Dia 16/3, sábado, às 19h. GRÁTIS.
SANTANA
Feira de artesanato e economia sustentável
Oportunidade de conhecer mestras, mestres, processos e produtos de diferentes técnicas de artesanato, desde as tradicionais – como bordado, cerâmica, trançado em fibras diversas e entalhe em madeira -, até as mais inovadoras, como moldagem em PET, torção de cápsulas, fusing/vidro, azulejo/mosaico.

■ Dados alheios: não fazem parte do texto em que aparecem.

Lemma NewIDGenerate_taken : n + 1 < 2 ^ 63 ->
  triple (fun t => t = t0) (NewIDGenerate fault (key_of st OSeqDB) 1) id_taken.
Proof.
  intros Hn w Hw. pose proof (rep_range _ _ _ _ _ H0) as Hr.
  assert (last_id (kv w) (key_of st OSeqDB) = Some n) as Hl by (rewrite Hw; apply H0).
  pose proof (NewIDGenerate_spec fault (key_of st OSeqDB) w n Hl ltac:(lia)) as Hspec.
  destruct (NewIDGenerate fault (key_of st OSeqDB) 1 w) as [w' r]. destruct Hspec as [Hk Hres]. rewrite Hw in Hk. cbn [fst snd].
  split; [intros o Hok Hdb; apply Hk; intros E%key_inj; by subst|].
  pose proof (represents_bump wide cluster_id n D t0 (kv w') H0 ltac:(lia)) as Hb.
  destruct r as [id|e|p]; [destruct Hres as [-> Hl']| |done].
  - destruct (Hb Hl' Hk). done.
  - destruct Hres as [_ [Hl'|Hl']]; [left|right; by destruct (Hb Hl' Hk)].
    destruct H0. split; try done; intros; rewrite Hk; auto; intros E%key_inj; done.
Qed.

Lemma stm_get_absent (t : gmap string string) k : t !! k = None -> stm_get t k = ""%string.
Proof. unfold stm_get. by intros ->. Qed.

(** The transaction runs on a store whose sequence has just moved on. *)
Lemma create_txn_spec db t :
  DB_Id db = n + 1 -> represents (n + 1) D t -> unused (n + 1) D -> valid_name wide (DB_Name db) = true -> Encodable db ->
  elsewhere cluster_id t0 t ->
  match create_txn st db t with
  | Ret (t', _) => D !! DB_Name db = None /\ represents (n + 1) (<[DB_Name db := db]> D) t' /\ elsewhere cluster_id t0 t'
  | Fail e => code_of e = Some DB_EXIST /\ is_Some (D !! DB_Name db)
  | Panic _ => False
  end.
Proof.
  intros Hid Hr Hun Hv Henc He. unfold create_txn.
  change (DBKeyName st (DB_Name db)) with (key_of st (ODBName (DB_Name db))).
  change (DBKeyId st (DB_Id db)) with (key_of st (ODBId (DB_Id db))).
  change (DBKeyBody st (DB_Id db)) with (key_of st (ODBBody (DB_Id db))).
  destruct (D !! DB_Name db) as [old|] eqn:Hold.
  - unfold stm_get at 1. rewrite (rep_name _ _ _ _ _ Hr), Hold. cbn [fmap option_fmap option_map default from_option id].
    rewrite (proj2 (string_eqb_neq _ _) (FormatInt_nonempty _)). cbn [negb]. split; [apply NewError_fresh_code|by eexists].
  - rewrite stm_get_absent by by rewrite (rep_name _ _ _ _ _ Hr), Hold.
    rewrite stm_get_absent.
    2:{ apply eq_None_not_Some. intros [v Hv']. apply (rep_id _ _ _ _ _ Hr) in Hv' as (db' & Hdb' & Hid').
        apply (Hun v db' Hdb'). congruence. }
    cbn [negb]. rewrite !(proj2 (string_eqb_eq _ _) eq_refl). cbn [negb]. split_and!; [done| |].
    + apply represents_insert; [done| |done|by rewrite Hid]. pose proof (rep_range _ _ _ _ _ H0). split_and!; [done..|lia|lia|done].
    + by repeat apply elsewhere_insert.
Qed.

Lemma CreateDB_spec db :
  n + 1 < 2 ^ 63 -> Encodable (with_id db (n + 1)) ->
  triple (fun t => t = t0) (CreateDB wide fault st IsLive LimitedDBNum db) (created db).
Proof.
  intros Hn Henc. assert (forall e, created db (Fail e) t0) as Hstop by (intros e; split; [apply elsewhere_refl|by left]).
  apply triple_reads_then; [apply check_limit_reads| |done]. intros _.
  destruct (DB_Validate wide db) as [[]|e|p] eqn:Hval.
  2:{ rewrite mbind_fail. apply triple_ret. by intros t ->. }
  2:{ exfalso. revert Hval. unfold DB_Validate. destruct (runes (DB_Name db)) as [|r0 rs]; [done|].
      destruct (IsNumber wide r0); [done|]. destruct (r0 =? 95); [done|]. rewrite check_runes_spec.
      destruct (existsb _ _); [done|]. by destruct (0 <? DB_Id db). }
  pose proof (DB_Validate_spec wide db) as Hv. rewrite Hval in Hv. symmetry in Hv. apply andb_true_iff in Hv as [Hv _].
  rewrite mbind_ret. apply triple_reads_then; [apply validatePS_reads| |done]. intros _.
  eapply triple_bind; [by apply NewIDGenerate_taken|..].
  - intros id. apply (triple_conseq (fun t => elsewhere cluster_id t0 t /\ id = n + 1 /\ represents (n + 1) D t /\ unused (n + 1) D)
      _ _ (created db)); [|intros t (? & -> & ?); done|done].
    apply triple_with_lock; [apply triple_STM|].
    + intros t (He & -> & Hr & Hun). pose proof (create_txn_spec (with_id db (n + 1)) t eq_refl Hr Hun Hv Henc He) as Hc.
      destruct (create_txn st (with_id db (n + 1)) t) as [[t' []]|e|p]; [split; tauto| |done]. split; [done|]. right. by left.
    + intros t e (He & -> & Hr & Hun). split; [split; [done|right; by left]|]. intros t' [] Ht'.
      pose proof (create_txn_spec (with_id db (n + 1)) t eq_refl Hr Hun Hv Henc He) as Hc. rewrite Ht' in Hc.
      split; [tauto|]. right. right. tauto.
    + intros e t (He & -> & Hr & Hun). split; [done|right; by left].
  - intros e t [He [?|?]]; split; eauto.
  - by intros p t [_ []].
Qed.

(** ** DeleteDB and UpdateDBIpList *)

Definition no_spaces (id : Z) : Prop :=
  (decode_all (scan t0 (PrefixSpace st +:+ pretty id +:+ "/")) : list Space) = [].

(** What [DeleteDB] may leave behind. *)
Definition deleted (name : string) (r : go unit) (t : gmap string string) : Prop :=
  elsewhere cluster_id t0 t /\
  match r with
  | Ret _ => exists db, D !! name = Some db /\ no_spaces (DB_Id db) /\ represents n (delete name D) t
  | Fail _ => represents n D t \/
              exists db, D !! name = Some db /\ no_spaces (DB_Id db) /\ represents n (delete name D) t
  | Panic _ => False
  end.

Lemma delete_txn_spec name db t' a :
  D !! name = Some db -> delete_txn st db t0 = Ret (t', a) ->
  represents n (delete name D) t' /\ elsewhere cluster_id t0 t'.
Proof.
  intros Hdb [= <- <-]. pose proof (rep_wf _ _ _ _ _ H0 _ _ Hdb) as (Hn & _).
  change (DBKeyName st (DB_Name db)) with (key_of st (ODBName (DB_Name db))).
  change (DBKeyId st (DB_Id db)) with (key_of st (ODBId (DB_Id db))).
  change (DBKeyBody st (DB_Id db)) with (key_of st (ODBBody (DB_Id db))). rewrite <- Hn in *.
  split; [by apply represents_delete|]. by repeat apply elsewhere_delete.
Qed.

Lemma DeleteDB_spec name :
  valid_name wide name = true ->
  triple (fun t => t = t0) (DeleteDB wide fault st ToInt64E name) (deleted name).
Proof.
  intros Hv. assert (forall e, deleted name (Fail e) t0) as Hstop by (intros e; split; [apply elsewhere_refl|by left]).
  eapply triple_bind; [by apply QueryDB_spec|..]; cbn beta; [|by intros e t [-> _]|by intros p t [_ []]].
  intros db. apply (triple_pure (fun t => t = t0)). intros Hdb. apply triple_with_lock; [|by intros e t ->].
  apply (triple_bind _ _ _ (fun r t => t = t0 /\ match r with
    | Ret spaces => spaces = (decode_all (scan t0 (PrefixSpace st +:+ pretty (DB_Id db) +:+ "/")) : list Space)
    | Fail _ => True | Panic _ => False end)).
  - intros w Hw. unfold QuerySpaces, QuerySpacesByKey, PrefixScan, mbind_M, call, mret.
    destruct (fault (calls w)) as [[e []]|]; cbn [fst snd kv]; by rewrite Hw.
  - intros spaces. apply (triple_pure (fun t => t = t0)). intros Hsp.
    destruct spaces as [|sp spaces]; cbn [length Nat.ltb Nat.leb]; [|by apply triple_ret; intros t ->].
    apply triple_STM.
    + intros t ->. destruct (delete_txn_spec name db _ tt Hdb eq_refl). split; [done|]. by exists db.
    + intros t e ->. split; [done|]. intros t' a Ht'. destruct (delete_txn_spec name db _ _ Hdb Ht').
      split; [done|]. right. by exists db.
  - by intros e t [-> _].
  - by intros p t [_ []].
Qed.

(** What [UpdateDBIpList] may leave behind. *)
Definition ps_updated (m : DBModify) (r : go DB) (t : gmap string string) : Prop :=
  let changed db' := exists db ps, D !! DbName m = Some db /\ modify_ps ConfAddNode ConfRemoveNode m (DB_Ps db) = Ret ps /\
                       db' = with_ps db ps /\ represents n (<[DbName m := db']> D) t in
  elsewhere cluster_id t0 t /\
  match r with
  | Ret db' => changed db'
  | Fail _ => represents n D t \/ exists db', changed db'
  | Panic _ => False
  end.

Lemma modify_ps_no_panic m ps p : modify_ps ConfAddNode ConfRemoveNode m ps <> Panic p.
Proof. unfold modify_ps. by repeat case_match. Qed.

Lemma UpdateDBIpList_spec m :
  valid_name wide (DbName m) = true ->
  (forall db ps, D !! DbName m = Some db -> modify_ps ConfAddNode ConfRemoveNode m (DB_Ps db) = Ret ps -> Encodable (with_ps db ps)) ->
  triple (fun t => t = t0) (UpdateDBIpList wide fault st ToInt64E ConfAddNode ConfRemoveNode m) (ps_updated m).
Proof.
  intros Hv Henc. assert (forall e, ps_updated m (Fail e) t0) as Hstop by (intros e; split; [apply elsewhere_refl|by left]).
  apply read_body_spec; [done| |done]. intros db Hdb.
  destruct (modify_ps ConfAddNode ConfRemoveNode m (DB_Ps db)) as [ps|e|p] eqn:Hps; [| |by apply modify_ps_no_panic in Hps].
  2:{ rewrite mbind_fail. apply triple_ret. by intros t ->. }
  rewrite mbind_ret. cbv zeta.
  pose proof (rep_wf _ _ _ _ _ H0 _ _ Hdb) as (Hn & _).
  assert (let t' := <[DBKeyBody st (DB_Id db) := Marshal (with_ps db ps)]> t0 in
          elsewhere cluster_id t0 t' /\ represents n (<[DbName m := with_ps db ps]> D) t') as [He Hr].
  { split.
    - by apply (elsewhere_insert t0 t0 (ODBBody (DB_Id db))).
    - rewrite <- Hn in Hdb |- *. apply (represents_update wide cluster_id n D t0 db (with_ps db ps)); try done.
      apply Henc; [|done]. by rewrite <- Hn. }
  eapply (triple_bind _ _ _ (fun r t => match r with
    | Ret _ => t = <[DBKeyBody st (DB_Id db) := Marshal (with_ps db ps)]> t0
    | Fail _ => t = t0 \/ t = <[DBKeyBody st (DB_Id db) := Marshal (with_ps db ps)]> t0 | Panic _ => False end)).
  - apply triple_call; [by intros t ->|]. intros t e ->. eauto.
  - intros []. apply triple_ret. intros t ->. split; [done|]. by exists db, ps.
  - intros e t [->| ->]; [done|]. split; [done|]. right. by exists (with_ps db ps), db, ps.
  - done.
Qed.

(** ** When nothing goes wrong *)

Section NoFault.
Context (Hok : forall k, fault k = None).

Lemma call_no_fault {A} (f : gmap string string -> gmap string string * go A) w :
  call fault f w = ({| kv := (f (kv w)).1; calls := S (calls w) |}, (f (kv w)).2).
Proof. unfold call. rewrite Hok. by destruct (f (kv w)). Qed.

Lemma locked_STM_result {A} (f : txn A) w :
  (with_lock fault (STM fault f) w).2 = match f (kv w) with Ret (_, a) => Ret a | Fail e => Fail e | Panic p => Panic p end.
Proof.
  unfold with_lock, mbind_M, Lock, STM. rewrite call_no_fault. cbn [fst snd]. rewrite call_no_fault. cbn [fst snd kv].
  by destruct (f (kv w)) as [[? ?]| |].
Qed.

Lemma CreateDB_result db w :
  kv w = t0 -> n + 1 < 2 ^ 63 -> Encodable (with_id db (n + 1)) -> LimitedDBNum = false -> DB_Ps db = [] ->
  is_ret (CreateDB wide fault st IsLive LimitedDBNum db w).2 = is_ret (DB_Validate wide db) && bool_decide (D !! DB_Name db = None).
Proof.
  intros Hw Hn Henc Hlim Hps. pose proof (DB_Validate_spec wide db) as Hv.
  unfold CreateDB, check_limit, validatePS. rewrite Hlim, Hps.
  destruct (DB_Validate wide db) as [[]|e|p]; [|reflexivity..]. symmetry in Hv. apply andb_true_iff in Hv as [Hv _].
  cbn [length Nat.ltb Nat.leb]. rewrite !mbind_ret. pose proof (NewIDGenerate_taken Hn w Hw) as Hid.
  assert (forall e, (NewIDGenerate fault (key_of st OSeqDB) 1 w).2 <> Fail e) as Hnf.
  { intros e He. assert (last_id (kv w) (key_of st OSeqDB) = Some n) as Hl by (rewrite Hw; apply H0).
    pose proof (rep_range _ _ _ _ _ H0). pose proof (NewIDGenerate_spec fault (key_of st OSeqDB) w n Hl ltac:(lia)) as Hs.
    destruct (NewIDGenerate fault (key_of st OSeqDB) 1 w) as [w' r]. cbn [snd] in He. subst r.
    destruct Hs as (_ & [x Hx] & _). by rewrite Hok in Hx. }
  change (DBIdSequence st) with (key_of st OSeqDB). unfold mbind_M at 1.
  destruct (NewIDGenerate fault (key_of st OSeqDB) 1 w) as [w' [id|e|p]]; cbn [fst snd] in *; [|by destruct (Hnf e)|by destruct Hid].
  destruct Hid as (He & -> & Hr & Hun). rewrite locked_STM_result.
  pose proof (create_txn_spec (with_id db (n + 1)) (kv w') eq_refl Hr Hun Hv Henc He) as Hc.
  destruct (create_txn st (with_id db (n + 1)) (kv w')) as [[t' []]|e|p]; [| |done].
  - destruct Hc as [Hd _]. cbn [DB_Name with_id] in Hd. by rewrite bool_decide_true.
  - destruct Hc as [_ [x Hx]]. cbn [DB_Name with_id] in Hx. rewrite bool_decide_false by by rewrite Hx. done.
Qed.

Lemma QueryDB_result name w :
  kv w = t0 -> valid_name wide name = true ->
  (QueryDB wide fault st ToInt64E name w).2 =
    match D !! name with Some db => Ret db | None => Fail (NewError DB_NOT_EXIST None) end.
Proof.
  intros Hw Hv. unfold QueryDB, resolve_id, QueryDBName2ID, Get. rewrite (valid_name_not_num _ _ Hv).
  unfold mbind_M at 1 2. rewrite call_no_fault. cbn [fst snd kv]. rewrite Hw.
  change (DBKeyName st name) with (key_of st (ODBName name)). rewrite (rep_name _ _ _ _ _ H0).
  destruct (D !! name) as [db|] eqn:Hdb; cbn [fmap option_fmap option_map]; [|done].
  destruct (rep_wf _ _ _ _ _ H0 _ _ Hdb) as (_ & _ & ? & _). pose proof (rep_range _ _ _ _ _ H0).
  rewrite Hcast by lia. unfold mbind_M, mret. rewrite call_no_fault. cbn [fst snd kv].
  apply (body_found name db Hdb).
Qed.
End NoFault.
End Store.

(** ** Histories *)

Inductive db_op : Type := OpCreate (db : DB) | OpDelete (name : string) | OpModify (m : DBModify).

(** What a caller must respect: the names asked for are valid, the strings valid UTF-8. *)
Definition op_ok (o : db_op) : Prop :=
  match o with
  | OpCreate db => forall id, Encodable (with_id db id)
  | OpDelete name => valid_name wide name = true
  | OpModify m => valid_name wide (DbName m) = true /\
      forall db ps, Encodable db -> modify_ps ConfAddNode ConfRemoveNode m (DB_Ps db) = Ret ps -> Encodable (with_ps db ps)
  end.

(** The store after an operation, however it ended. *)
Definition run_op (o : db_op) (w : world) : world :=
  match o with
  | OpCreate db => (CreateDB wide fault st IsLive LimitedDBNum db w).1
  | OpDelete name => (DeleteDB wide fault st ToInt64E name w).1
  | OpModify m => (UpdateDBIpList wide fault st ToInt64E ConfAddNode ConfRemoveNode m w).1
  end.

De 16 a 24/3, sábados e domingos, das 11h às 16h. GRÁTIS.
GUARULHOS
Feira de brechós Casa de Vó
A feira destaca empreendimentos femininos de moda sustentável, celebrando a diversidade de produtos elaborados por mulheres empreendedoras, além de convidar visitantes conhecer mais sobre as iniciativas locais.
Dia 17/3, domingo, das 11h às 17h. GRÁTIS.
PIRACICABA
Mobiliza: festa cultural da periferia
Da capoeira ao hip-hop, passando pelo teatro ao ritmo cururu, diferentes atividades refletem a diversidade cultural e artística dessa região do estado de SP. O evento ainda destaca a efervescência cultural que permeia territórios periféricos, valorizando e engajando ações coletivas.
Dia 17/3, domingo, das 10h às 17h. GRÁTIS.